Constellation Research's take
Constellation Research analyst Liz Miller said:
"Perhaps the most interesting snippet of Yuan’s remarks is that Zoom Contact Center is displacing "first-generation cloud-based solutions." This should be a bit of a wake up call for the market, but also one that Yuan should keep in mind as what he himself is positioning as a "second-generation cloud-based solution" – nothing in cloud is forever. The market is experiencing a bit of a malaise as customers who shifted quickly from on-prem solutions to CCaaS have now completed that honeymoon phase of speed and perhaps some initial cost savings. But there are growing grumbles about not fully realizing the operational efficiencies expected from the transition. Even more are questioning the ever-expanding function sets especially as AI gets integrated across suites and price increases take hold. In reality, the market is seeing those inaugural cloud migrations start to kick off limited experiments and explorations with other providers and vendors. Some are choosing to move forward with a more hybrid approach of on-prem telephony and over the top AI and digital business applications purpose built to leverage cloud to accelerate process and efficiencies.

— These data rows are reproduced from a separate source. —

(* ===== verification/LeoLocator8.v ===== *)
(** * Error locators of the Leopard GF(2^8) decoder ([compute_error_locs])

    The decoder needs, for each position, the product of its distances to the erased
    positions.  The code gets the logarithms of all 256 products with two Walsh
    transforms: the logarithm of a product is a sum, the distance of two points is the
    point of the exclusive or of their indices, and so the sums are a convolution. *)

From Stdlib Require Import NArith ZArith Lia List Bool.
From stdpp Require Import base numbers list.
From S2P Require Import Prelude Errors Bytes Fields Gf8 Options Leopard LinAlg Lch LeoStages.
From S2P Require Import LeoWalsh LeoTables8 LeoWalsh8 LeoOps8 LeoPlan LeoCode LeoDit8 LeoLocator LeoDecode LeoDecode8.

Local Open Scope Z_scope.

(** ** Exponentials of integers modulo 255 *)
Definition expz (z : Z) : byte := lexp (Z.to_nat (z mod 255)).

Lemma expz_eqm a b : eqm255 a b → expz a = expz b.
Proof. intros H%eqm_mod; [|lia]. unfold expz. by rewrite H. Qed.

Lemma bz_nat b : bz b = Z.of_nat (u8_to_nat b).
Proof. unfold bz, u8_to_nat. by rewrite N_nat_Z. Qed.

Lemma expz_bz b : expz (bz b) = lexp (u8_to_nat b).
Proof.
  unfold expz. rewrite bz_nat. change 255 with (Z.of_nat 255). rewrite <- Nat2Z.inj_mod, Nat2Z.id.
  unfold lexp. by rewrite Nat.Div0.mod_mod.
Qed.

Lemma expz_add a b : expz (a + b) = lch_mul (expz a) (expz b).
Proof.
  unfold expz. rewrite lch_mul_spec, !llog_lexp by apply lexp_neq_0. unfold lexp. f_equal.
  apply Nat2Z.inj. rewrite !Nat2Z.inj_mod, Nat2Z.inj_add, !Nat2Z.inj_mod, !Z2Nat.id by (apply Z.mod_pos_bound; lia).
  change (Z.of_nat 255) with 255. rewrite !Z.mod_mod by lia. apply Z.add_mod. lia.
Qed.

Lemma expz_0 : expz 0 = x01.
Proof. by vm_compute. Qed.

(** The table of logarithms, with 0 for the logarithm of zero. *)
Definition walsh_log (i : nat) : byte := if decide (i = 0%nat) then x00 else tbl LOG8 i.

Lemma expz_distance i j : (i < 256)%nat → (j < 256)%nat → i ≠ j →
  expz (bz (walsh_log (Nat.lxor i j))) = u8_xor (pt8 i) (pt8 j).
Proof.
  intros Hi Hj Hij. assert (Nat.lxor i j ≠ 0%nat) as Hne by (intros H; apply Hij; by apply Nat.lxor_eq).
  assert (Nat.lxor i j < 256)%nat as Hlt by (apply (lxor_lt 8); done).
  rewrite expz_bz. unfold walsh_log. rewrite decide_False by done.
  rewrite <- (u8_to_nat_pt8 (Nat.lxor i j)) by done. rewrite lexp_log8.
  - by apply (pt_xor (F:=lch8) (w:=8)).
  - intros H. apply Hne. rewrite <- (u8_to_nat_pt8 (Nat.lxor i j)), H by done. done.
Qed.

#[export] Instance exponents8 : Exponents (F:=lch8) 8 pt8 bz 255 expz walsh_log.
Proof.
  split; [apply expz_eqm|apply expz_add|exact expz_0|exact expz_distance|done].
Qed.

(** ** The transforms *)
Lemma walsh_log_transform i : (i < 256)%nat →
  eqm255 (bz (tbl WALSH8 i)) (wht 8 (λ j, bz (walsh_log j)) i).
Proof.
  intros Hi.
  destruct (fwht8_spec (E:=Empty_set) (λ j, if (j <? 256)%nat then walsh_log j else x00)) as (t & Ht & Hspec).
  { intros j Hj. by rewrite (proj2 (Nat.ltb_ge j 256)). }
  assert (fwht8 (E:=Empty_set) (tabulate 256 (λ j, if (j <? 256)%nat then walsh_log j else x00)) = Ok WALSH8) as HW
    by (vm_compute; reflexivity).
  rewrite Ht in HW. assert (WALSH8 = tabulate 256 t) as -> by congruence. rewrite tbl_tabulate by done.
  rewrite Hspec by done. rewrite (wht_ext _ _ (λ j, bz (walsh_log j))); [done|].
  intros j Hj. by rewrite (proj2 (Nat.ltb_lt j 256)).
Qed.

Lemma eqm255_256 x : eqm255 (2 ^ Z.of_nat 8 * x) x.
Proof. exists x. change (2 ^ Z.of_nat 8) with 256. lia. Qed.

Lemma bz_mul_mod8 e w :
  eqm255 (bz (mul_mod8 e w)) (bz e * bz w).
Proof.
  unfold mul_mod8, bz. rewrite u8_to_N_as_u8. change (N.of_nat MODULUS8) with 255%N.
  pose proof (N.mod_lt (u8_to_N e * u8_to_N w) 255 ltac:(lia)) as H.
  rewrite (N.mod_small _ 256) by lia. rewrite N2Z.inj_mod, N2Z.inj_mul. apply eqm_mod; [lia|].
  apply Z.mod_mod. lia.
Qed.
(** The third table in its role for the locator. *)
Lemma walsh_of_logs8 : walsh_of_logs 8 bz 255 walsh_log WALSH8.
Proof.
  intros i Hi. change (2 ^ 8)%nat with 256%nat in Hi. assert (length WALSH8 = 256)%nat as HW by done.
  destruct (lookup_lt_is_Some_2 WALSH8 i ltac:(lia)) as [x Hx]. exists x. split; [done|].
  rewrite <- walsh_log_transform by done. unfold tbl. by rewrite Hx.
Qed.
Local Close Scope Z_scope.

(** ** [compute_error_locs] *)
Lemma bz_from_bool b : bz (u8_from_bool b) = Z.b2z b.
Proof. by destruct b. Qed.

Section locator.
Context (present : list bool) (d p K : nat) (driver : LeopardGf8DecodeDriver).
Context (Hd : dec_data_shards driver = d) (Hp : dec_parity_shards driver = p).
Context (Hm : dec_m driver = 2 ^ K) (Hw : dec_work_size driver = 2 ^ K + d).
Context (HpK : p ≤ 2 ^ K) (Hfit : 2 ^ K + d ≤ 256) (Hpresent : length present = d + p).
#[local] Abbreviation here := (here present).
#[local] Abbreviation lost := (lost present d p K).

Definition error_products (v : nat → byte) : Prop :=
  locates (F:=lch8) pt8 lost 256 256 (λ i, lexp (u8_to_nat (v i))).

(** The marks, one loop after the other. *)
Lemma marks_ok (k : list byte → outcome Error (list byte)) :
  (let! err_locs := for_range 0 p (λ i err_locs,
     let! here := index present (d + i) in update err_locs i (u8_from_bool (negb here)))
     (replicate ORDER8 x00) in
   let! err_locs := for_range p (2 ^ K) (λ i err_locs, update err_locs i x01) err_locs in
   let! err_locs := for_range 0 d (λ i err_locs,
     let! here := index present i in update err_locs (2 ^ K + i) (u8_from_bool (negb here))) err_locs in
   k err_locs) = k (tabulate 256 (λ i, u8_from_bool (lost i))).
Proof.
  replace (replicate ORDER8 x00) with (tabulate 256 (λ _, x00)) by done.
  rewrite (mark_loop 256 0 p _ (λ i, u8_from_bool (negb (here (d + i))))); [|intros i s _ Hi|lia].
  2:{ rewrite index_present by lia. cbn [obind]. apply update_tabulate. lia. }
  cbn [obind]. rewrite (mark_loop 256 p (2 ^ K) _ (λ _, x01)); [|intros i s _ Hi; apply update_tabulate; lia|done].
  cbn [obind]. match goal with |- context [for_range 0 d ?b ?s] =>
    replace (for_range 0 d b s) with (for_range (E:=Error) (2 ^ K) (2 ^ K + d) (λ i err_locs,
      let! here := index present (i - 2 ^ K) in update err_locs i (u8_from_bool (negb here))) s) end.
  2:{ rewrite for_range_shift. unfold for_range. generalize (seq 0 (d - 0)). intros l.
      match goal with |- for_each l _ ?s = _ => generalize s end.
      induction l as [|x l IH]; intros s; [done|]. cbn [for_each].
      replace (2 ^ K + x - 2 ^ K) with x by lia. destruct (index present x); cbn [obind]; [|done..].
      destruct (update s _ _); cbn [obind]; [apply IH|done..]. }
  rewrite (mark_loop 256 (2 ^ K) (2 ^ K + d) _ (λ i, u8_from_bool (negb (here (i - 2 ^ K))))); [|intros i s Hi Hi'|lia].
  2:{ rewrite index_present by lia. cbn [obind]. apply update_tabulate. lia. }
  cbn [obind]. f_equal. apply tabulate_ext. intros i Hi. unfold LeoLocator.lost.
  destruct (Nat.ltb_spec i p), (Nat.ltb_spec i (2 ^ K)), (Nat.ltb_spec i (2 ^ K + d));
    repeat first [rewrite decide_True by lia | rewrite decide_False by lia]; try done; lia.
Qed.

Lemma compute_error_locs_ok :
  ∃ v, compute_error_locs present driver TABLES8 = Ok (tabulate 256 v) ∧ error_products v.
Proof.
  unfold compute_error_locs. rewrite Hd, Hp, Hm, Hw, marks_ok.
  destruct (fwht8_mtrunc_spec (E:=Error) (2 ^ K + d) (λ i, u8_from_bool (lost i)) Hfit) as (t & -> & Ht).
  { intros j Hj. by rewrite lost_end. }
  cbn [obind].
  destruct (walsh_products_ok (E:=Error) 8 fwht2_alt8 bz x00 255 walsh_log mul_mod8 bz_mul_mod8 WALSH8 t walsh_of_logs8)
    as (u & Hu & Hu0 & Hut).
  change (2 ^ 8) with 256 in *. change ORDER8 with 256. change (log_walsh TABLES8) with WALSH8. rewrite Hu. cbn [obind].
  destruct (fwht_variable_bytes (E:=Error) u) as (v & Hv & Hspec); [done|].
  exists v. split; [done|]. intros i Hi. rewrite <- expz_bz.
  apply (walsh_locator_ok (F:=lch8) 8 pt8 bz 255 expz walsh_log eqm255_256 lost t u v); [|done..].
  intros j Hj. rewrite Ht by done. rewrite (wht_ext _ _ (λ j, Z.b2z (lost j))); [done|].
  intros l _. apply bz_from_bool.
Qed.
End locator.

(** C12: the table that the Walsh transforms leave holds, for each of the
    256 positions, the logarithm of the product of its distances to the erased positions
    other than itself: lost parity, the padding of the parity block, lost data. *)
Theorem error_locs_correct (present : list bool) (d p K : nat) (driver : LeopardGf8DecodeDriver)
    (Hdriver : (dec_data_shards driver, dec_parity_shards driver, dec_m driver, dec_work_size driver)
               = (d, p, 2 ^ K, 2 ^ K + d))
    (Hp : p ≤ 2 ^ K) (Hfit : 2 ^ K + d ≤ 256) (Hl : length present = d + p) :
  ∃ v, compute_error_locs present driver TABLES8 = Ok (tabulate 256 v) ∧ ∀ i, i < 256 →
    lexp (u8_to_nat (v i))
    = locator (F:=lch8) pt8 (filter (λ j, lost present d p K j ∧ j ≠ i) (seq 0 256)) (pt8 i).
Proof.
  injection Hdriver as H1 H2 H3 H4. by apply (compute_error_locs_ok present d p K driver).
Qed.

So yes, Zoom and Yuan will likely be the beneficiaries of some of this exploration, but the question becomes what happens when second-generation migrations start to get hungry to explore the third generation?
It is also worth noting that Zoom has yet to fully realize what it is as a platform. Right now, Zoom is focused on articulating its integrated communications strategy, but this CCaaS + UCaaS story has become a familiar refrain for those of us following other players like RingCentral. And similar to RingCentral, Zoom has also invested in an Events business. So where does that start to come into play? Right now, both RingCentral and Zoom segment their events businesses as separated entities due to segmented buying centers. But when does that end to end capability to engage, sell and influence business through integrated omnichannel communications step into the limelight?"